__Collected data entries__
(** [x]: the process the caller holds a reference to; [hold]: the
    notifications it has taken and not yet passed on. *)
Record pinv (x : option Z) (hold : gmultiset Z) w : Prop := {
  pi_ref a p : w_procs w !! a = Some p → p_refcount p = 1 + thread_number p + extra x a;
  pi_num a p : w_procs w !! a = Some p → thread_number p = Z.of_nat (length (thread_list p));
  pi_nodup a p : w_procs w !! a = Some p → NoDup (thread_list p);
  pi_thr a p t : w_procs w !! a = Some p → t ∈ thread_list p →
    ∃ th, w_threads w !! t = Some th ∧ th_res th = Some a;
  pi_res t th a : w_threads w !! t = Some th → th_res th = Some a →
    ∃ p, w_procs w !! a = Some p ∧ t ∈ thread_list p;
  pi_hint a p t th : w_procs w !! a = Some p → exit_last_thread (p_exit p) = true →
    t ∈ thread_list p → w_threads w !! t = Some th → thread_list p = [t] ∧ th_status th = ThZombie;
  pi_toks a : (multiplicity a (hold ⊎ tokens w) ≤ 1)%nat;
  pi_tok a : a ∈ hold ⊎ tokens w →
    ∃ p, w_procs w !! a = Some p ∧ exit_st (p_exit p) = LINUX_EXIT_NOTIFIED ∧ thread_list p = []
      ∧ exit_last_thread (p_exit p) = true;
  pi_rows n a : (n, a) ∈ name_index_rows (w_index w) →
    ∃ p, w_procs w !! a = Some p ∧ n = pid_name (p_pid p);
  pi_ext a : x = Some a → is_Some (w_procs w !! a);
  pi_pos a p : w_procs w !! a = Some p → 0 < p_pid p;
}.

(** What the invariant says about a process, apart from its notifications. *)
Definition core p : Z * Z * Z * list Z * exit_state * bool :=
  (p_refcount p, p_pid p, thread_number p, thread_list p, exit_st (p_exit p), exit_last_thread (p_exit p)).

Lemma core_inv p p' : core p = core p' →
  p_refcount p = p_refcount p' ∧ p_pid p = p_pid p' ∧ thread_number p = thread_number p'
  ∧ thread_list p = thread_list p' ∧ exit_st (p_exit p) = exit_st (p_exit p')
  ∧ exit_last_thread (p_exit p) = exit_last_thread (p_exit p').
Proof. unfold core. intros [=]. done. Qed.

Definition same_core w w' : Prop := ∀ a, core <$> w_procs w' !! a = core <$> w_procs w !! a.

Lemma same_core_back w w' a p : same_core w w' → w_procs w' !! a = Some p →
  ∃ p0, w_procs w !! a = Some p0 ∧ core p0 = core p.
Proof.
  intros Hs E. specialize (Hs a). rewrite E in Hs. destruct (w_procs w !! a) as [p0|]; [|done].
  exists p0. cbn in Hs. split; congruence.
Qed.
Lemma vectors_run m rng sp sb args pairs (n := Z.of_nat (length args)) (k := Z.of_nat (length pairs))
    (sp3 := sp - k * 16 - 8 - (n + 1) * 8 - 8) :
  0 ≤ sp3 → sp < 2 ^ 64 → mapped m sp3 (sp - sp3) → 0 ≤ sb → sb + strings_len args < 2 ^ 64 →
  ∃ m', store_vectors m rng sp sb args pairs = StackResult m' rng sp3 (sp3 + 8)
    ∧ holds m' sp3 (words (vector_words args sb pairs)) ∧ touched m m' sp3 (sp - sp3).
Proof.
  intros H3 Hsp Hm Hsb Hs. unfold store_vectors. fold n k. rewrite (uw_small 64 (sp - k * 2 * 8)) by lia.
  set (sp1 := sp - k * 2 * 8). assert (0 ≤ n ∧ 0 ≤ k) as [Hn Hk] by lia.
  destruct (store_pairs_run pairs m sp1 0) as (m1 & -> & Hh1 & Ht1); [lia|lia|lia|sub_mapped|]. cbn [negb].
  fold k in Ht1. replace (sp1 + 0 * 16) with sp1 in * by lia.
  rewrite (uw_small 64 (sp1 - 8)) by lia.
  destruct (store_u64_run m1 (sp1 - 8) 0) as (m2 & -> & Hh2 & Ht2); [lia|lia|sub_mapped|]. cbn [negb].
  rewrite (uw_small 64 (sp1 - 8 - (n + 1) * 8)) by lia. set (area := sp1 - 8 - (n + 1) * 8).
  destruct (store_argv_run args m2 area 0 sb) as (m3 & -> & Hh3 & Ht3); [lia..|sub_mapped|]. cbn [negb].
  fold n in Ht3. replace (area + 0 * 8) with area in * by lia.
  rewrite (uw_small 64 (area + n * 8)) by lia.
  destruct (store_u64_run m3 (area + n * 8) 0) as (m4 & -> & Hh4 & Ht4); [lia|lia|sub_mapped|]. cbn [negb].
  rewrite (uw_small 64 (area - 8)) by lia.
  destruct (store_u64_run m4 (area - 8) n) as (m5 & -> & Hh5 & Ht5); [lia|lia|sub_mapped|]. cbn [negb].
  exists m5. replace (area - 8) with sp3 in * by lia. split; [f_equal; lia|]. split.
  - unfold vector_words. rewrite app_comm_cons.
    assert (∀ x l, words (x :: l) = le_bytes 8 x ++ words l) as Hw by done.
    assert (∀ l l', words (l ++ l') = words l ++ words l') as Hwa by (intros; apply bind_app).
    cbn [app]. fold n. rewrite Hw, Hwa, !Hw. rewrite !holds_app, !le_bytes_length, words_length, string_addrs_length. fold n.
    split; [done|]. split; [|split; [|split]].
    + replace (sp3 + Z.of_nat 8) with area by lia.
      do 2 (eapply holds_touched; [eassumption|rewrite words_length, string_addrs_length; lia|]). done.
    + replace (sp3 + Z.of_nat 8 + 8 * n) with (area + n * 8) by lia. eapply holds_touched; [eassumption|rewrite le_bytes_length; lia|done].
    + replace (sp3 + Z.of_nat 8 + 8 * n + Z.of_nat 8) with (sp1 - 8) by lia.
      do 3 (eapply holds_touched; [eassumption|rewrite le_bytes_length; lia|]). done.
    + replace (sp3 + Z.of_nat 8 + 8 * n + Z.of_nat 8 + Z.of_nat 8) with sp1 by lia.
      do 4 (eapply holds_touched; [eassumption|rewrite words_length, pair_words_length; fold k; lia|]). done.
  - assert (touched m m2 sp3 (sp - sp3)) as T2 by (eapply touched_trans; [exact Ht1|exact Ht2|lia..]).
    assert (touched m m3 sp3 (sp - sp3)) as T3 by (eapply touched_trans; [exact T2|exact Ht3|lia..]).
    assert (touched m m4 sp3 (sp - sp3)) as T4 by (eapply touched_trans; [exact T3|exact Ht4|lia..]).
    eapply touched_trans; [exact T4|exact Ht5|lia..].
Qed.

__To do__
Could you output the records in full, exactly as written?

__Exercise response__
(** [x]: the process the caller holds a reference to; [hold]: the
    notifications it has taken and not yet passed on. *)
Record pinv (x : option Z) (hold : gmultiset Z) w : Prop := {
  pi_ref a p : w_procs w !! a = Some p → p_refcount p = 1 + thread_number p + extra x a;
  pi_num a p : w_procs w !! a = Some p → thread_number p = Z.of_nat (length (thread_list p));
  pi_nodup a p : w_procs w !! a = Some p → NoDup (thread_list p);
  pi_thr a p t : w_procs w !! a = Some p → t ∈ thread_list p →
    ∃ th, w_threads w !! t = Some th ∧ th_res th = Some a;
  pi_res t th a : w_threads w !! t = Some th → th_res th = Some a →
    ∃ p, w_procs w !! a = Some p ∧ t ∈ thread_list p;
  pi_hint a p t th : w_procs w !! a = Some p → exit_last_thread (p_exit p) = true →
    t ∈ thread_list p → w_threads w !! t = Some th → thread_list p = [t] ∧ th_status th = ThZombie;
  pi_toks a : (multiplicity a (hold ⊎ tokens w) ≤ 1)%nat;
  pi_tok a : a ∈ hold ⊎ tokens w →
    ∃ p, w_procs w !! a = Some p ∧ exit_st (p_exit p) = LINUX_EXIT_NOTIFIED ∧ thread_list p = []
      ∧ exit_last_thread (p_exit p) = true;
  pi_rows n a : (n, a) ∈ name_index_rows (w_index w) →
    ∃ p, w_procs w !! a = Some p ∧ n = pid_name (p_pid p);
  pi_ext a : x = Some a → is_Some (w_procs w !! a);
  pi_pos a p : w_procs w !! a = Some p → 0 < p_pid p;
}.

(** What the invariant says about a process, apart from its notifications. *)
Definition core p : Z * Z * Z * list Z * exit_state * bool :=
  (p_refcount p, p_pid p, thread_number p, thread_list p, exit_st (p_exit p), exit_last_thread (p_exit p)).

Lemma core_inv p p' : core p = core p' →
  p_refcount p = p_refcount p' ∧ p_pid p = p_pid p' ∧ thread_number p = thread_number p'
  ∧ thread_list p = thread_list p' ∧ exit_st (p_exit p) = exit_st (p_exit p')
  ∧ exit_last_thread (p_exit p) = exit_last_thread (p_exit p').
Proof. unfold core. intros [=]. done. Qed.

Definition same_core w w' : Prop := ∀ a, core <$> w_procs w' !! a = core <$> w_procs w !! a.

Lemma same_core_back w w' a p : same_core w w' → w_procs w' !! a = Some p →
  ∃ p0, w_procs w !! a = Some p0 ∧ core p0 = core p.
Proof.
  intros Hs E. specialize (Hs a). rewrite E in Hs. destruct (w_procs w !! a) as [p0|]; [|done].
  exists p0. cbn in Hs. split; congruence.
Qed.
Lemma vectors_run m rng sp sb args pairs (n := Z.of_nat (length args)) (k := Z.of_nat (length pairs))
    (sp3 := sp - k * 16 - 8 - (n + 1) * 8 - 8) :
  0 ≤ sp3 → sp < 2 ^ 64 → mapped m sp3 (sp - sp3) → 0 ≤ sb → sb + strings_len args < 2 ^ 64 →
  ∃ m', store_vectors m rng sp sb args pairs = StackResult m' rng sp3 (sp3 + 8)
    ∧ holds m' sp3 (words (vector_words args sb pairs)) ∧ touched m m' sp3 (sp - sp3).
Proof.
  intros H3 Hsp Hm Hsb Hs. unfold store_vectors. fold n k. rewrite (uw_small 64 (sp - k * 2 * 8)) by lia.
  set (sp1 := sp - k * 2 * 8). assert (0 ≤ n ∧ 0 ≤ k) as [Hn Hk] by lia.
  destruct (store_pairs_run pairs m sp1 0) as (m1 & -> & Hh1 & Ht1); [lia|lia|lia|sub_mapped|]. cbn [negb].
  fold k in Ht1. replace (sp1 + 0 * 16) with sp1 in * by lia.
  rewrite (uw_small 64 (sp1 - 8)) by lia.
  destruct (store_u64_run m1 (sp1 - 8) 0) as (m2 & -> & Hh2 & Ht2); [lia|lia|sub_mapped|]. cbn [negb].
  rewrite (uw_small 64 (sp1 - 8 - (n + 1) * 8)) by lia. set (area := sp1 - 8 - (n + 1) * 8).
  destruct (store_argv_run args m2 area 0 sb) as (m3 & -> & Hh3 & Ht3); [lia..|sub_mapped|]. cbn [negb].
  fold n in Ht3. replace (area + 0 * 8) with area in * by lia.
  rewrite (uw_small 64 (area + n * 8)) by lia.
  destruct (store_u64_run m3 (area + n * 8) 0) as (m4 & -> & Hh4 & Ht4); [lia|lia|sub_mapped|]. cbn [negb].
  rewrite (uw_small 64 (area - 8)) by lia.
  destruct (store_u64_run m4 (area - 8) n) as (m5 & -> & Hh5 & Ht5); [lia|lia|sub_mapped|]. cbn [negb].
  exists m5. replace (area - 8) with sp3 in * by lia. split; [f_equal; lia|]. split.
  - unfold vector_words. rewrite app_comm_cons.
    assert (∀ x l, words (x :: l) = le_bytes 8 x ++ words l) as Hw by done.
    assert (∀ l l', words (l ++ l') = words l ++ words l') as Hwa by (intros; apply bind_app).
    cbn [app]. fold n. rewrite Hw, Hwa, !Hw. rewrite !holds_app, !le_bytes_length, words_length, string_addrs_length. fold n.
    split; [done|]. split; [|split; [|split]].
    + replace (sp3 + Z.of_nat 8) with area by lia.
      do 2 (eapply holds_touched; [eassumption|rewrite words_length, string_addrs_length; lia|]). done.
    + replace (sp3 + Z.of_nat 8 + 8 * n) with (area + n * 8) by lia. eapply holds_touched; [eassumption|rewrite le_bytes_length; lia|done].
    + replace (sp3 + Z.of_nat 8 + 8 * n + Z.of_nat 8) with (sp1 - 8) by lia.
      do 3 (eapply holds_touched; [eassumption|rewrite le_bytes_length; lia|]). done.
    + replace (sp3 + Z.of_nat 8 + 8 * n + Z.of_nat 8 + Z.of_nat 8) with sp1 by lia.
      do 4 (eapply holds_touched; [eassumption|rewrite words_length, pair_words_length; fold k; lia|]). done.
  - assert (touched m m2 sp3 (sp - sp3)) as T2 by (eapply touched_trans; [exact Ht1|exact Ht2|lia..]).
    assert (touched m m3 sp3 (sp - sp3)) as T3 by (eapply touched_trans; [exact T2|exact Ht3|lia..]).
    assert (touched m m4 sp3 (sp - sp3)) as T4 by (eapply touched_trans; [exact T3|exact Ht4|lia..]).
    eapply touched_trans; [exact T4|exact Ht5|lia..].
Qed.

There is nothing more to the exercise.